Ru: I've lopped out the sentence that implies that any AI we create will be inhuman and incomprehensible. Any sentient system that humans create will either be a) based as closely as possible upon the human brain and mind as we understand it or b) evolved and taught by humans. Neither of those are very conducive to a truly alien mind.

Also, you could take a look at some of the theories that language is the vehicle of though and various things that Chomsky has come up with (like the universal grammar) to see more reasons why if we ever create an AI, it is probably going to be somewhat like us, minus biological imperatives.


Variation: Some pseudo-sentient computers are benevolent (or at least not evil), including I.R.A.C. on Wonder Woman, KITT on Knight Rider and V.I.C.I. on Small Wonder.

//Looney Toons: Well, yeah, but they were all designed to be sentient. This entry is about computers that spontaneously become intelligent when they weren't supposed to be.

Ununnilium: Actually, the Star Trek example reminded me of the various holodeck simulations that were seemingly fully intelligent. This climaxed in the holodoc from Voyager becoming a main character. I'm not sure what the trope here is, but there's something in there...

Ridiculously Human Robots maybe? But the fact that What Measure Is a Non-Human? doesn't apply to them seems to make a difference. There are also some examples in Mecha-Mooks that fit the category. (Edit 2010/02/08: Up the Real Rabbit Hole also seems related.) —Document N


Kizor: This trope is about spontaneous A.I.s, A.I. Is a Crapshoot is about EvilTwins in A.I.s. Where to put the marvellous intelligent robotic tentacles in Spider-Man 2 that apparently become evil for no other reason than the fact that they're eerie robots?

Gus: My theory is that the tentacle AI was/were just amoral, with a self-preservation drive.

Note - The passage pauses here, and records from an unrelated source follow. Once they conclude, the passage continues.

Lemma luarpc_connects_witness : ∃ tc ts, lnum_bytes tc = 4 ∧ net_intnum ts = true ∧ net_little tc = false ∧
  ends_as 1 1 (Net (@rpc_connect demo_vm client_conf) demo_caller (@rpc_dispatch_helper demo_vm server_conf 1) demo_listener [] [])
    (Net (Ret 1) (set_tpt (set_L demo_caller (with_handle demo_caller)) tc) (Ret tt) (set_tpt demo_listener ts) [] []).
Proof.
  destruct (luarpc_connects demo_vm demo_vm client_conf server_conf 1 demo_caller demo_listener (NDbl (dbl_of_int 1)) (NDbl (dbl_of_int 0)) 1) as [H _]; try done; [apply demo_hosts|].
  eexists _, _. split_and!; [| | |exact H]; done.
Defined.

(** A table with a double arrives on the server as a table with an integer. *)
Lemma luarpc_value_crosses_witness : ∃ bs v' hn, @does client_conf _ (@write_variable demo_vm client_conf 4 1) (demo_client [VTable 9]) [] tt (demo_client [VTable 9]) [] bs ∧
  reify (@loads demo_vm) hn v' (DTab (ECons (DStr [107]) (DNum (NInt 5)) ENil)) ∧ @does server_conf _ (@read_variable demo_vm server_conf 4) demo_server (bs ++ []) true (set_L demo_server (grown (w_L demo_server) hn [v'])) [] [].
Proof.
  destruct (luarpc_value_crosses demo_vm demo_vm client_conf server_conf 4096 (demo_tpt (Host true false 8)) (demo_tpt (Host false true 4)) 4 4 (demo_client [VTable 9]) demo_server 1 (VTable 9)
    (DTab (ECons (DStr [107]) five ENil)) (DTab (ECons (DStr [107]) (DNum (NInt 5)) ENil)) [4; 3; 0; 0; 0; 1; 107; 1; 0; 0; 0; 5; 5] []) as (H1 & v' & hn & _ & H2 & H3); try done.
  - apply demo_client_side.
  - apply demo_server_side.
  - eexists _, _. split_and!; [done|by vm_compute|]. by eexists _, _, _.
  - constructor; [by repeat constructor|]. constructor; [|done]. by cbn.
  - apply demo_receivable; [by vm_compute|by repeat constructor|by repeat constructor| |by repeat constructor]. constructor; [|done]. cbn. split_and!; [done|intros b [= <-]; done|done].
  - by eexists _, v', hn.
Defined.
(** After the part has been sent. *)
Definition tags_part_sent (c : ctx) : ctx :=
  let '(data, flen) := file (c_out c) in
  let n := h_len (c_out c) in
  with_out c (set_file (c_out c) (dadd data n, u32 (flen - n))).

(** [handle_elua_tags] from the test of the loop on. *)
Fixpoint tags_loop (fuel : nat) (c : ctx) (http_params str : mem) : option (ctx * bool) :=
  match fuel with
  | O => None
  | S fuel =>
      if 0 <? (file (c_out c)).2 then
        '(c, next) ← tags_body c http_params str;
        match next with
        | inl _ => script_wait ScTagOut (http_output_elua c) (λ c, tags_loop fuel c http_params str)
        | inr true => script_wait ScTagPart (send_part_of_file c) (λ c, tags_loop fuel (tags_part_sent c) http_params str)
        | inr false => tags_loop fuel c http_params str
        end
      else script_end c
  end.

Definition handle_elua_tags (fuel : nat) (c : ctx) (http_params str : mem) : option (ctx * bool) :=
  match scriptpt (c_out c) with
  | Sc0 => tags_loop fuel c http_params str
  | ScTagOut => script_wait ScTagOut (http_output_elua c) (λ c, tags_loop fuel c http_params str)
  | ScTagPart => script_wait ScTagPart (send_part_of_file c) (λ c, tags_loop fuel (tags_part_sent c) http_params str)
  | ScScriptOut => None
  end.

(** [handle_output]. *)
Context {card : FileSystem}.

Definition output_wait (l : output_lc) (r : option (ctx * bool)) (k : ctx → option (ctx * bool)) : option (ctx * bool) :=
  '(c, w) ← r;
  if (w : bool) then Some (with_out c (set_outputpt (c_out c) l), true) else k c.

(** [PSOCK_CLOSE] and [PT_END] *)
Definition output_end (c : ctx) : option (ctx * bool) :=
  Some (with_out (with_u c (uip_close (c_u c))) (set_outputpt (c_out c) O0), false).
(** A query of thirty characters overflows [http_params], although the path fits the line buffer. *)
Example request_query_overflows :
  input_run 970 (h_in (conn_init demo_state))
    [(New (txt "GET /a?bbbbbbbbbbbbbbbbbbbbbbbbbbbbbb HTTP/1.1" ++ crlf), replicate 970 0)] = None.
Proof. vm_compute. reflexivity. Qed.
Lemma body_script c sep s rest g' l' e :
  at_page c (CGI_open ++ (sep :: s ++ CGI_close) ++ rest) → script_ok s → http_run_elua (c_g c) (c_lua c) hp str s = Some (g', l', e) →
  ∃ c', tags_body c hp str = Some (c', inl ()) ∧ at_page c' rest ∧ c_u c' = c_u c ∧ c_g c' = g' ∧ c_lua c' = l'.
Proof.
  intros (Hs & Hpt & Hrd & Hsz & o & h & x & post & Hf & Ho & Hh & Hd) [Hnz Hnc] Hrun.
  assert (msize (CGI_open ++ (sep :: s ++ CGI_close) ++ rest) = 8 + msize s + msize rest) as Esz.
  { rewrite !msize_app, msize_cons, msize_app. change (msize CGI_open) with 5. change (msize CGI_close) with 2. lia. }
  rewrite Esz in *. pose proof (msize_nonneg s). pose proof (msize_nonneg rest). unfold FILE_HUGE_SIZE in Hsz.
  unfold tags_body. rewrite Hf, (object_page c o h Hh), Hd.
  assert (starts_with ((CGI_open ++ (sep :: s ++ CGI_close) ++ rest) ++ x :: 0 :: post) CGI_open = Some true) as -> by reflexivity.
  cbn [mbind option_bind dadd]. rewrite (object_page c (o + 6) h Hh).
  assert (drop (Z.to_nat (o + 6)) h = s ++ CGI_close ++ rest ++ x :: 0 :: post) as Ed.
  { rewrite Z2Nat.inj_add, <- drop_drop, Hd by lia. cbn [app CGI_open txt drop]. change (Z.to_nat 6) with 6%nat. cbn [drop]. by rewrite <- !app_assoc. }
  rewrite Ed, (close_free s Hnz Hnc). cbn [mbind option_bind]. unfold ctx_run. rewrite (object_page c (o + 6) h Hh), Ed.
  pose proof (bytes_at_prefix _ [] s (CGI_close ++ rest ++ x :: 0 :: post) eq_refl) as Hb. unfold bytes_at in Hb. rewrite msize_nil in Hb. cbn [app] in Hb. rewrite Hb.
  cbn [mbind option_bind]. rewrite Hrun. cbn [mbind option_bind]. eexists. split; [done|]. cbn [c_u c_g c_lua with_out]. split; [|done].
  destruct (run_elua_globals _ _ _ _ _ _ _ _ Hrun) as [Hg _].
  split; [done|]. split; [done|]. split; [done|]. split; [unfold FILE_HUGE_SIZE; lia|].
  exists (o + 6 + (msize s + 2)), h, x, post. cbn [c_out with_out set_file file c_g]. rewrite Hg. split_and!; [|lia|done|].
  - rewrite (s32_id (8 + msize s + msize rest - 6)) by lia. rewrite (u32_id _) by lia. f_equal. lia.
  - replace (o + 6 + (msize s + 2)) with ((o + 6) + msize (s ++ CGI_close)) by (rewrite msize_app; change (msize CGI_close) with 2; lia).
    rewrite Z2Nat.inj_add, <- drop_drop, Ed by (pose proof (msize_nonneg (s ++ CGI_close)); lia).
    rewrite (app_assoc s CGI_close). unfold msize. by rewrite Nat2Z.id, drop_app_length.
Qed.
(** ** A card with four files

    An interpreter that writes the text of its script. *)
#[local] Instance demo_core : LuaCore unit := {
  vm_open _ := Some (1, tt); vm_getn _ := Some 0; vm_move v _ _ := v; vm_set v _ _ := v; vm_set_first v _ _ := Some v;
  vm_run v data := (v, [data], false) }.

Definition demo_page : mem := txt "Hi <?lua 1+1?>!".

#[local] Instance demo_card : FileSystem := {
  malloc _ := None;
  mmc path :=
    if bool_decide (path = txt "/mmc/a.pht") then Some (Some (msize demo_page), demo_page)
    else if bool_decide (path = txt "/mmc/b.lua") then Some (Some 3, txt "1+1")
    else if bool_decide (path = txt "/mmc/c.css") then Some (Some 3, txt "xyz")
    else if bool_decide (path = txt "/mmc/404.html") then Some (Some 2, txt "no") else None }.

Definition demo_globals : globals unit := Globals (FileFs (Some (replicate 20 7)) no_cache) (replicate 4 (None, (0, 0))) ∅.

Definition demo_rip : Z * Z := (43200, 256).

Abbreviation demo_accepted := (accepted demo_rip demo_globals demo_state).

Definition demo_items : list item := [Text (txt "Hi "); Script 32 (txt "1+1"); Text (txt "!")].

Lemma demo_nonzero l : forallb (λ x, negb (x =? 0)) l = true → Forall (λ x, x ≠ 0) l.
Proof. rewrite forallb_forall. intros H. apply Forall_forall. intros x Hx. apply list_elem_of_In, H in Hx. by destruct (Z.eqb_spec x 0). Qed.

Lemma demo_text t rest :
  forallb (λ x, negb (x =? 0) && negb (x =? ISO_minor)) t = true → t ≠ [] → (rest = [] ∨ head rest = Some ISO_minor) → piece_ok t rest.
Proof.
  intros H Ht Hr. rewrite forallb_forall in H.
  assert (∀ x, x ∈ t → x ≠ 0 ∧ x ≠ ISO_minor) as H' by (intros x Hx; apply list_elem_of_In, H in Hx; lia).
  split; [done|]. split; [apply Forall_forall; intros x Hx; by apply H'|]. split_and!; [| |done].
  - intros Hx. destruct t as [|y t]; [done|]. apply (H' ISO_minor); [by right|done].
  - intros r. destruct t as [|y t]; [done|]. destruct (H' y ltac:(left)) as [_ Hy]. change CGI_open with (ISO_minor :: tail CGI_open).
    cbn [app starts_with head mbind option_bind]. by rewrite (proj2 (Z.eqb_neq y ISO_minor)).
Qed.

Lemma demo_script fs rest :
  ∃ g' l' e, http_run_elua (set_fs demo_globals fs) (new_page (h_lua demo_accepted)) (0 :: rest) (replicate 20 0) (txt "1+1") = Some (g', l', e) ∧
    write_buffer_len l' = 3 ∧ mread (write_buffer l') 0 3 = Some (txt "1+1").
Proof. eexists _, _, _. split; [vm_compute; reflexivity|]. split; reflexivity. Qed.

Lemma demo_runs fs hp :
  cstr hp = Some [] →
  page_runs hp (replicate 20 0) 970 demo_items (set_fs demo_globals fs) (new_page (h_lua demo_accepted)) [txt "Hi "; txt "1+1"; txt "!"].
Proof.
  intros Hhp. destruct (cstr_inv _ _ Hhp) as [_ [rest ->]]. cbn [app].
  apply (runs_text (0 :: rest) (replicate 20 0) 970 (txt "Hi ") _ _ _ [txt "1+1"; txt "!"]); [by apply demo_text; [|done|right]|].
  destruct (demo_script fs rest) as (g' & l' & e & Hrun & Hn & Hout).
  replace [txt "1+1"; txt "!"] with ((if write_buffer_len l' =? 0 then [] else [txt "1+1"]) ++ [txt "!"]) by (by rewrite Hn).
  apply (runs_script (0 :: rest) (replicate 20 0) 970 32 (txt "1+1") _ _ _ g' l' e);
    [split; [by apply demo_nonzero|done]|exact Hrun|lia|by rewrite Hn|].
  apply (runs_text (0 :: rest) (replicate 20 0) 970 (txt "!") [] _ _ []); [by apply demo_text; [|done|left]|]. apply runs_end.
Qed.


Lemma demo_script_writes : script_writes (replicate 20 0) 970 (Some []) demo_globals demo_accepted (txt "1+1") (txt "1+1").
Proof.
  split; [vm_compute; congruence|]. intros fs hp Hhp. destruct (cstr_inv _ _ Hhp) as [_ [rest ->]].
  eexists _, _, _. split; [vm_compute; reflexivity|]. split; reflexivity.
Qed.

Lemma demo_ready : server_ready 970 demo_globals demo_state (replicate 20 7).
Proof. by split_and!. Qed.

(** The name arrives in two segments. *)
Definition at970 (es : list (event * mem)) : list (Z * (event * mem)) := pair 970 <$> es.

Definition demo_before (p : string) : list (event * mem) := [(Poll, replicate 970 0); (New (txt "GET " ++ txt p), replicate 970 0)].
Definition demo_packet (p : string) : mem := txt p ++ txt " HTTP/1.0" ++ crlf.
Definition demo_acks : list (event * mem) := replicate 5 (Ack, replicate 970 0).

(** The first segment is retransmitted over a packet buffer with other data, and more headers arrive. *)
Definition demo_after : list (event * mem) :=
  [(Rexmit, replicate 970 5); (Ack, replicate 970 0); (AckNew (txt "x" ++ crlf), replicate 970 0);
   (Rexmit, replicate 970 9)] ++ demo_acks.

Lemma demo_new_room d : msize d <= 970 → event_room 970 (New d, replicate 970 0).
Proof. by split. Qed.
(** X18: in every history, [get_metrics] returns; its ['custom'] part
    has exactly the names passed to [record_custom_metric] since the last
    [clear], whatever else was recorded, and [get_stats] counts them. *)
Theorem custom_metrics_are_those_recorded c t0 ops s now now_res :
  history c t0 ops = Ok s ->
  exists view,
    get_metrics now now_res s = Ok view /\
    dom (mv_custom view) = custom_names ∅ ops /\
    st_custom_metrics (get_stats s) = size (custom_names ∅ ops).
Proof.
  intros H. destruct (history_inv c t0 ops s H) as [Hinv _].
  assert (dom (custom_metrics s) = custom_names ∅ ops) as Hdom.
  { revert H. unfold history.
    destruct (new_store c t0) as [s0|] eqn:E0; [|discriminate]. cbn [bind].
    intros Hrun. destruct (new_store_inv c t0 s0 E0) as [I0 _].
    rewrite (run_custom_names ops s0 s I0 Hrun). f_equal.
    pose proof (new_store_any_time c t0 t0 s0 E0) as Hs0.
    rewrite E0 in Hs0. apply Ok_inj in Hs0.
    assert (custom_metrics s0 = ∅) as ->; [|apply dom_empty_L].
    revert E0. unfold new_store.
    destruct (deque_new (config_get c "max_traces")); [|discriminate].
    destruct (deque_new (config_get c "max_errors")); [|discriminate].
    destruct (deque_new (config_get c "max_metric_points")); [|discriminate].
    destruct (@deque_new RequestRecord (config_get c "max_metric_points"));
      [|discriminate].
    cbn [bind]. intros E. apply Ok_inj in E. by subst s0. }
  destruct (summary_spec s now now_res Hinv) as (summary & E & _).
  unfold get_metrics. rewrite E. cbn [bind]. eexists. split; [reflexivity|].
  cbn [mv_custom get_stats st_custom_metrics]. split.
  - by rewrite dom_fmap_L.
  - by rewrite <- Hdom, size_dom.
Qed.

(** X18 at a metric recorded twice, a [clear], and another metric. *)
Lemma custom_metrics_are_those_recorded_witness :
  let ops := [OpCustomMetric 1 "x" 1 ∅; OpCustomMetric 2 "x" 2 ∅; OpClear 3;
              OpCustomMetric 4 "y" 3 ∅] in
  let s := store_of (history small_config 0 ops) in
  history small_config 0 ops = Ok s /\
  st_custom_metrics (get_stats s) = 1%nat.
Proof.
  intros ops s.
  assert (history small_config 0 ops = Ok s) as H
    by (apply history_store_of; vm_compute; reflexivity).
  split; [exact H|].
  destruct (custom_metrics_are_those_recorded small_config 0 ops s 5 5 H)
    as (view & _ & _ & Hst).
  rewrite Hst. vm_compute. reflexivity.
Defined.

Lemma step_request_times op s s' ev (n : nat) :
  store_inv s -> step op s = Ok (s', ev) ->
  maxlen (request_metrics s) = Some n ->
  map rq_timestamp (items (request_metrics s')) =
    match op with
    | OpRequest now _ _ _ =>
        keep_last n (map rq_timestamp (items (request_metrics s)) ++ [now])
    | OpClear _ => []
    | _ => map rq_timestamp (items (request_metrics s))
    end.
Proof.
  intros Hinv Hstep Hn.
  destruct op as [now nr np d|now d|now d|now d|now m x a|now]; cbn [step] in Hstep.
  - destruct (record_request_spec s now nr np d Hinv)
      as (s1 & E & _ & _ & _ & _ & _ & _ & Hq & _).
    rewrite E in Hstep. apply Ok_inj in Hstep. injection Hstep as <- _.
    rewrite Hq. destruct (inv_request s Hinv) as [_ Hb].
    rewrite (deque_append_items _ _ n Hn Hb).
    unfold keep_last. change (@map) with (@fmap list _).
    rewrite fmap_drop, fmap_app, !length_app, length_fmap. reflexivity.
  - apply Ok_inj in Hstep. by injection Hstep as <- _.
  - apply Ok_inj in Hstep. by injection Hstep as <- _.
  - destruct (record_resource_metrics_spec s now d Hinv)
      as (s1 & E & _ & _ & _ & _ & _ & Hq & _).
    rewrite E in Hstep. apply Ok_inj in Hstep. injection Hstep as <- _.
    by rewrite Hq.
  - destruct (record_custom_metric_frame s now m x a Hinv)
      as (s1 & ev1 & E & _ & _ & _ & _ & Hq & _).
    rewrite E in Hstep. apply Ok_inj in Hstep. injection Hstep as <- _.
    by rewrite Hq.
  - unfold clear in Hstep. apply Ok_inj in Hstep. by injection Hstep as <- _.
Qed.

Lemma step_request_maxlen op s s' ev :
  store_inv s -> step op s = Ok (s', ev) ->
  maxlen (request_metrics s') = maxlen (request_metrics s).
Proof.
  intros Hinv Hstep.
  destruct (step_inv op s Hinv) as (s1 & ev1 & E & I1 & C1).
  rewrite E in Hstep. apply Ok_inj in Hstep. injection Hstep as <- _.
  destruct (inv_request s Hinv) as [H0 _]. destruct (inv_request s1 I1) as [H1 _].
  rewrite C1, H0 in H1. apply Ok_inj in H1. by injection H1 as ->.
Qed.

Lemma run_request_times ops s s' (n : nat) times :
  store_inv s -> run ops s = Ok s' ->
  maxlen (request_metrics s) = Some n ->
  map rq_timestamp (items (request_metrics s)) = keep_last n times ->
  map rq_timestamp (items (request_metrics s')) = keep_last n (request_times times ops).
Proof.
  revert s times. induction ops as [|op ops IH]; intros s times Hinv Hrun Hn Ht.
  - cbn in Hrun. apply Ok_inj in Hrun. by subst s'.
  - cbn [run] in Hrun.
    destruct (step_inv op s Hinv) as (s1 & ev & E & I1 & _).
    rewrite E in Hrun. cbn [bind fst] in Hrun.
    pose proof (step_request_times op s s1 ev n Hinv E Hn) as T1.
    pose proof (step_request_maxlen op s s1 ev Hinv E) as M1. rewrite Hn in M1.
    destruct op; cbn [request_times]; apply (IH s1 _ I1 Hrun M1); rewrite T1;
      try exact Ht.
    + rewrite Ht. apply keep_last_app.
    + reflexivity.
Qed.

(** X19: in every history whose capacity [max_metric_points] is an
    integer [n], the request log holds, in the order of the calls, the
    requests recorded since the last [clear], the newest [n] of them: the
    timestamps of its entries are the last [n] readings of those calls. *)
Theorem request_log_keeps_newest c t0 ops s (n : nat) :
  history c t0 ops = Ok s ->
  config_get c "max_metric_points" = VInt (Z.of_nat n) ->
  map rq_timestamp (items (request_metrics s)) = keep_last n (request_times [] ops).
Proof.
  intros H Hcap. revert H. unfold history.
  destruct (new_store c t0) as [s0|] eqn:E0; [|discriminate]. cbn [bind].
  intros Hrun. destruct (new_store_inv c t0 s0 E0) as [I0 _].
  destruct (new_store_deques c t0 s0 E0) as (_ & _ & _ & Dq).
  rewrite Hcap in Dq.
  pose proof (deque_new_int n _ Dq) as Hn.
  apply (run_request_times ops s0 s n [] I0 Hrun Hn).
  destruct (deque_new_shape _ _ Dq) as [-> _]. reflexivity.
Qed.

(** X19 at three requests, a [clear], and three more requests into a log
    of capacity 2. *)
Lemma request_log_keeps_newest_witness :
  let ops := [OpRequest 1 1 1 (request None None); OpRequest 2 2 2 (request None None);
              OpRequest 3 3 3 (request None None); OpClear 4;
              OpRequest 5 5 5 (request None None); OpRequest 6 6 6 (request None None);
              OpRequest 7 7 7 (request None None)] in
  let s := store_of (history small_config 0 ops) in
  history small_config 0 ops = Ok s /\
  map rq_timestamp (items (request_metrics s)) = [6; 7].
Proof.
  intros ops s.
  assert (history small_config 0 ops = Ok s) as H
    by (apply history_store_of; vm_compute; reflexivity).
  assert (config_get small_config "max_metric_points" = VInt (Z.of_nat 2)) as Hcap
    by (vm_compute; reflexivity).
  split; [exact H|].
  rewrite (request_log_keeps_newest small_config 0 ops s 2 H Hcap).
  vm_compute. reflexivity.
Defined.
(** ** start and the pending streams *)

Lemma length_list_put (i : nat) (s : audio_hook_stream_s) (l : list audio_hook_stream_s) :
  List.length (list_put i s l) = List.length l.
Proof.
  revert i. induction l as [| s0 l IH]; intros i; [destruct i; reflexivity |].
  destruct i as [| i]; simpl; [reflexivity | rewrite IH; reflexivity].
Qed.

Lemma nth_list_put_other (i j : nat) (s : audio_hook_stream_s)
    (l : list audio_hook_stream_s) :
  j <> i -> nth j (list_put i s l) stream_zero = nth j l stream_zero.
Proof.
  revert i j. induction l as [| s0 l IH]; intros i j Hne; [destruct i; reflexivity |].
  destruct i as [| i]; destruct j as [| j]; simpl; try reflexivity.
  - contradiction Hne. reflexivity.
  - apply IH. intros ->. apply Hne. reflexivity.
Qed.

Lemma stream_init_marks (s s' : audio_hook_stream_s) (st st' : state) (r : Z) :
  audio_hook_stream_init (s, st) = Ret r (s', st') ->
  fmt s <> 0 ->
  initialized s' = 1 /\ fmt s' = fmt s.
Proof.
  intros H Hfmt. revert H. apply Z.eqb_neq in Hfmt.
  unfold audio_hook_stream_init, glc_state_audio_new, ps_packet_init, ps_packet_destroy,
    ps_packet_message, sem_post, sem_wait, glc_log, emit, block, bind, stream_get,
    stream_set, state_get, state_set, ret.
  cbn. rewrite Hfmt. cbn.
  repeat (break_if; cbn); intros H; try discriminate H;
    injection H as _ <- _; cbn; split; reflexivity.
Qed.

Lemma init_pending_at (i : nat) (st st' : state) :
  init_pending i st = Ret tt st' ->
  (i < List.length (h_stream (hook st)))%nat ->
  List.length (h_stream (hook st')) = List.length (h_stream (hook st)) /\
  (forall j, j <> i -> stream_at j (hook st') = stream_at j (hook st)) /\
  (fmt (stream_at i (hook st')) <> 0 -> initialized (stream_at i (hook st')) <> 0).
Proof.
  unfold init_pending, on_stream, bind, stream_get. cbn.
  set (s := stream_at i (hook st)).
  destruct (fmt s =? 0) eqn:Hfmt; cbn.
  - intros H Hlt. injection H as <-. subst s. rewrite put_stream_same.
    repeat split. intros Hne. apply Z.eqb_eq in Hfmt. contradiction.
  - destruct (initialized s =? 0) eqn:Hinit; cbn.
    + destruct (audio_hook_stream_init (s, st)) as [r [s1 st1] | [s1 st1]] eqn:Hrun;
        [| discriminate].
      cbn. intros H Hlt. injection H as <-.
      assert (Hhook : hook st1 = hook st)
        by (apply (stream_init_hook s s1 st st1); rewrite Hrun; reflexivity).
      apply Z.eqb_neq in Hfmt.
      destruct (stream_init_marks _ _ _ _ _ Hrun Hfmt) as [Hmark _].
      unfold stream_at, put_stream. cbn. rewrite Hhook.
      rewrite length_list_put. split; [reflexivity |]. split.
      * intros j Hj. apply nth_list_put_other. exact Hj.
      * rewrite nth_list_put by exact Hlt. rewrite Hmark. discriminate.
    + intros H Hlt. injection H as <-. subst s. rewrite put_stream_same.
      repeat split. intros _. apply Z.eqb_neq. exact Hinit.
Qed.

Lemma for_each_init_all (m k : nat) (st st' : state) :
  for_each (seq k m) init_pending st = Ret tt st' ->
  (k + m <= List.length (h_stream (hook st)))%nat ->
  List.length (h_stream (hook st')) = List.length (h_stream (hook st)) /\
  (forall j, (j < k)%nat -> stream_at j (hook st') = stream_at j (hook st)) /\
  (forall j, (k <= j < k + m)%nat ->
     fmt (stream_at j (hook st')) <> 0 -> initialized (stream_at j (hook st')) <> 0).
Proof.
  revert k st. induction m as [| m IH]; intros k st; simpl.
  - cbn. intros H _. injection H as <-. repeat split. intros j Hj. lia.
  - unfold bind. destruct (init_pending k st) as [[] st1 | st1] eqn:Hk; [| discriminate].
    intros Hrest Hlen.
    destruct (init_pending_at k st st1 Hk) as (L1 & O1 & P1); [lia |].
    destruct (IH (S k) st1 Hrest) as (L2 & O2 & P2); [lia |].
    split; [congruence |]. split.
    + intros j Hj. rewrite O2 by lia. apply O1. lia.
    + intros j Hj. destruct (Nat.eq_dec j k) as [-> | Hne].
      * rewrite O2 by lia. exact P1.
      * apply P2. lia.
Qed.

(** X22: the first start initializes what is pending.  When start returns
    success on a hook that was not started, every stream of the hook that has
    a format is initialized afterwards. *)
Theorem start_initializes_pending (st st' : state) (j : nat) :
  h_started (hook st) = 0 ->
  audio_hook_start st = Ret 0 st' ->
  (j < List.length (h_stream (hook st')))%nat ->
  fmt (stream_at j (hook st')) <> 0 ->
  initialized (stream_at j (hook st')) <> 0.
Proof.
  intros Hfirst. apply Z.eqb_eq in Hfirst.
  unfold audio_hook_start, bind at 1, state_get at 1. cbn.
  destruct (h_to (hook st) =? NULL) eqn:Hto; [cbn; discriminate |].
  rewrite Hfirst.
  unfold audio_hook_init_streams, bind at 1 2, state_get at 1. cbn.
  rewrite Hto, Hfirst. cbn. unfold bind at 1.
  destruct (for_each (seq 0 (List.length (h_stream (hook st)))) init_pending st)
    as [[] st1 | st1] eqn:Hloop; [| discriminate].
  destruct (for_each_init_all _ 0 st st1 Hloop) as (L & _ & P); [lia |].
  unfold glc_log, emit, bind, state_get, state_set, ret. cbn.
  destruct (capturing _); cbn; intros H; injection H as <-;
    unfold stream_at in *; cbn; intros Hj; apply P; lia.
Qed.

Kizor: (Cool markup there.) Therefore their drive to become a supervillain, climb buildings, battle a hero and eventually end up at ground zero of a multi-megaton fusion explosion.

Gus: ... all in support of the goal of getting more phelbotinum needed to carry out the mission. Hmm. Yeah, not so survival-oriented. More mission oriented. I think we may have a twist here on Literal Genie.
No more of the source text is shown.